The common people usually had no formal education and would miss the intricate plays on language and subtle innuendo that would not escape the nobility. Too poor for a paid seat, the groundlings stood in front of the open air stage. Puns and playing with the language delighted the groundlings, who appreciated the bawdiness or slapstick nature of the jests. We all have a bit of groundling in us.
Playing With Puns and Insults, Some Ideas:
- Consult an excellent guide for generating online insults. Have fun generating such stylish epithets as: “Thou artless boiled brained barnacle,” or “Ye infectious hasty-witted horn beast.” This site also contains many other period language references.

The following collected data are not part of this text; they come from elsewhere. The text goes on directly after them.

(** Storing a counter that is what it should be afterwards. *)
Lemma exact_set cs r r' v n :
  exact cs r -> 0 < n -> r' v = n -> (forall x, x <> v -> r' x = r x) -> exact (<[v := n]> cs) r'.
Proof.
  intros H Hn Hv Ho x. destruct (decide (x = v)) as [->|Hx].
  - rewrite lookup_insert_eq, Hv. split; [lia|]. by destruct (Z.eqb_spec n 0); [lia|].
  - rewrite lookup_insert_ne by done. rewrite (Ho x Hx). apply H.
Qed.

Lemma exact_delete cs r r' v :
  exact cs r -> r' v = 0 -> (forall x, x <> v -> r' x = r x) -> exact (delete v cs) r'.
Proof.
  intros H Hv Ho x. destruct (decide (x = v)) as [->|Hx].
  - by rewrite lookup_delete_eq, Hv.
  - rewrite lookup_delete_ne by done. rewrite (Ho x Hx). apply H.
Qed.

Lemma hit_other v x : x <> v -> hit (Some v) x = 0.
Proof. intros H. unfold hit. rewrite decide_False; [done|]. intros [= ?]. congruence. Qed.

Lemma exact_new cs r v : exact cs r -> cs !! v = None -> exact (<[v := 1]> cs) (fun x => r x + hit (Some v) x).
Proof.
  intros H Hn. apply exact_none with (1 := H) in Hn. eapply exact_set; [exact H|lia|cbn; rewrite hit_some; lia|].
  intros x Hx. cbn. rewrite hit_other by done. lia.
Qed.

Lemma ref_inc_ok cs r v : exact cs r -> 0 < r v ->
  exists cs', ref_inc cs v = Ok cs' /\ exact cs' (fun x => r x + hit (Some v) x).
Proof.
  intros H Hv. unfold ref_inc. rewrite (exact_lookup cs r v) by done. eexists. split; [done|].
  eapply exact_set; [exact H|lia|cbn; rewrite hit_some; lia|]. intros x Hx. cbn. rewrite hit_other by done. lia.
Qed.

Lemma ref_dec_ok cs r v : exact cs r -> 0 < r v ->
  exists cs', ref_dec cs v = Ok cs' /\ exact cs' (fun x => r x - hit (Some v) x).
Proof.
  intros H Hv. unfold ref_dec. rewrite (exact_lookup cs r v) by done. eexists. split; [done|].
  assert (forall x, x <> v -> r x - hit (Some v) x = r x) as Ho by (intros x Hx; rewrite hit_other by done; lia).
  destruct (Z.eqb_spec (r v - 1) 0).
  - apply (exact_delete cs r); [done| |done]. rewrite hit_some. lia.
  - apply (exact_set cs r); [done|lia| |done]. by rewrite hit_some.
Qed.

(** ** The invariant *)

(** The counted reference of a task to its signal structure: a thread under
    construction has none yet. *)
Definition c_signal (k : task) : option Z :=
  match stage_ k with Embryo _ cf => if CLONE_thread cf then None else Some (signal k) | _ => Some (signal k) end.

(** A seccomp mode is enforced: the task's system calls are checked. *)
Definition confined (k : task) : Prop := mode k <> SECCOMP_MODE_DISABLED -> syscall_work_seccomp k = true.

(** The creator of an embryo waits for it in its system call. *)
Definition creator_ok (ts : gmap Z task) (c cf : Z) (k : task) : Prop :=
  exists p, ts !! c = Some p /\ stage_ p = Running /\ (CLONE_thread cf = true -> signal k = signal p).

Definition task_ok (ts : gmap Z task) (k : task) : Prop :=
  confined k /\
  match stage_ k with
  | Embryo c cf => usage k = 1 /\ extra k = 0%nat /\ is_Some (sighand k) /\ sc_filter k = None /\ creator_ok ts c cf k
  | Running => usage k = Z.of_nat (extra k) + 1 /\ is_Some (sighand k)
  | Exited => usage k = Z.of_nat (extra k) + 1 /\ sighand k = None /\ sc_filter k = None
  | Reaped => usage k = Z.of_nat (extra k) /\ (0 < extra k)%nat /\ sighand k = None /\ sc_filter k = None
  end.

Definition tasks_ok (ts : gmap Z task) : Prop := forall t k, ts !! t = Some k -> task_ok ts k.

(** A child that is to be a process has its signal structure for itself. *)
Definition own (k : task) : Prop := match stage_ k with Embryo _ cf => CLONE_thread cf = false | _ => False end.
Definition alone (ts : gmap Z task) : Prop :=
  forall t t' k k', ts !! t = Some k -> own k -> ts !! t' = Some k' -> c_signal k' = Some (signal k) -> t' = t.

(** References to address spaces: [r] of them come from signal structures. *)
Definition mm_balance (ms : gmap Z mm) (w : list Z) (r : Z -> Z) : Prop :=
  (forall m, 0 <= r m /\ match ms !! m with Some y => mm_count y = Z.of_nat (others y) + r m | None => r m = 0 end) /\
  NoDup w /\ (forall m, m ∈ w <-> exists y, ms !! m = Some y /\ mm_count y = 0).

Record inv (s : kst) : Prop := Inv {
  i_signals : exact (sigcnt <$> signals s) (refs c_signal (tasks s));
  i_sighands : exact (sighands s) (refs sighand (tasks s));
  i_filters : exact (filters s) (refs sc_filter (tasks s));
  i_tasks : tasks_ok (tasks s);
  i_alone : alone (tasks s);
  i_mms : mm_balance (mms s) (work s) (refs oom_mm (signals s));
  i_dying : forall t k, dying s !! t = Some k -> sc_filter k = None
}.

(** *** Tasks *)

Lemma task_ok_mono ts ts' k :
  (forall c cf, stage_ k = Embryo c cf -> creator_ok ts c cf k -> creator_ok ts' c cf k) -> task_ok ts k -> task_ok ts' k.
Proof. intros H [Hc Hs]. split; [done|]. destruct (stage_ k) as [c cf| | |] eqn:E; [|done..]. naive_solver. Qed.

Lemma creator_insert ts t k' c cf k :
  (forall p, ts !! t = Some p -> stage_ p = Running -> stage_ k' = Running /\ signal k' = signal p) ->
  creator_ok ts c cf k -> creator_ok (<[t := k']> ts) c cf k.
Proof.
  intros H (p & Hp & Hr & Hs). destruct (decide (c = t)) as [->|Hne].
  - destruct (H p Hp Hr) as [H1 H2]. exists k'. rewrite lookup_insert_eq. split; [done|]. split; [done|]. by rewrite H2.
  - exists p. by rewrite lookup_insert_ne.
Qed.

(** Changing or adding a task without stopping it. *)
Lemma tasks_ok_insert ts t k :
  tasks_ok ts -> (forall p, ts !! t = Some p -> stage_ p = Running -> stage_ k = Running /\ signal k = signal p) ->
  task_ok ts k -> tasks_ok (<[t := k]> ts).
Proof.
  intros H Hr Hk t' k' Hl. apply (task_ok_mono ts); [intros c cf _; by apply creator_insert|].
  apply lookup_insert_Some in Hl as [[<- <-]|[_ Hl]]; [done|]. by apply (H t').
Qed.

Lemma creator_delete ts t c cf k :
  (forall p, ts !! t = Some p -> stage_ p <> Running) -> creator_ok ts c cf k -> creator_ok (delete t ts) c cf k.
Proof.
  intros H (p & Hp & Hr & Hs). exists p. rewrite lookup_delete_ne; [done|]. intros ->. by apply (H p Hp).
Qed.

Lemma tasks_ok_delete ts t :
  tasks_ok ts -> (forall p, ts !! t = Some p -> stage_ p <> Running) -> tasks_ok (delete t ts).
Proof.
  intros H Hr t' k Hl. apply lookup_delete_Some in Hl as [_ Hl].
  apply (task_ok_mono ts); [intros c cf _; by apply creator_delete|]. by apply (H t').
Qed.

Lemma alone_insert ts t k :
  alone ts ->
  (own k -> forall t' x, ts !! t' = Some x -> t' <> t -> c_signal x <> Some (signal k)) ->
  (forall t' x, ts !! t' = Some x -> t' <> t -> own x -> c_signal k <> Some (signal x)) -> alone (<[t := k]> ts).
Proof.
  intros H H1 H2 a b x y Hx Ho Hy Hc.
  apply lookup_insert_Some in Hx as [[<- <-]|[Ha Hx]]; apply lookup_insert_Some in Hy as [[<- <-]|[Hb Hy]]; [done|..].
  - exfalso. by apply (H1 Ho b y).
  - exfalso. by apply (H2 a x).
  - by eapply H.
Qed.

Lemma alone_update ts t k k' :
  alone ts -> ts !! t = Some k -> c_signal k' = c_signal k -> (own k' -> own k /\ signal k' = signal k) -> alone (<[t := k']> ts).
Proof.
  intros H Hk Hc Ho. apply alone_insert; [done|..].
  - intros Ho' t' x Hx Hne Hs. destruct (Ho Ho') as [? E]. rewrite E in Hs. apply Hne. by eapply (H t t' k x).
  - intros t' x Hx Hne Hox. rewrite Hc. intros Hs. apply Hne. symmetry. by eapply (H t' t x k).
Qed.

- Have students leaf through Shakespeare’s plays looking for words they find humorous
- List the words in three columns (prepositions, adjectives, and nouns) on an overhead or on the board
- Have students place the words from the three columns into a coherent phrase or insult
- Divide students into groups and have them create brief scenes using Shakespeare’s characters (or have students develop their own characters) using dialogue containing the insults they have created. Use this opportunity to discuss character motivation. Ask your students, what type of situation would generate an insult or pun?
Shakespeare’s plays are made for performance. Have groups of students take turns acting the dialogue they have created in front of the class. Students may feel more comfortable if they have a “rehearsal” period. Visit each group to give direction and advice. More gregarious students may enjoy reading their dialogues in front of the class, while quieter students may enjoy direction or editing tasks. At this point in time you could discuss acting techniques and portraying emotion on stage.
Easing into Shakespeare
Educators should have an easier time teaching Shakespeare’s plays once students become more comfortable with Early Modern English. After this language barrier is broken you can then turn your attention to more complex issues such as plot and subplot, symbolism, or historical analysis within the plays.
Useful Sources in Analyzing the Language in Shakespeare’s Works:
Crystal, Ben and David. Shakespeare’s Words: A Glossary and Language Companion. New York: Penguin Putnam, 2002.
Partridge, Eric. Shakespeare’s Bawdy. New York: Routledge Classics, 2001.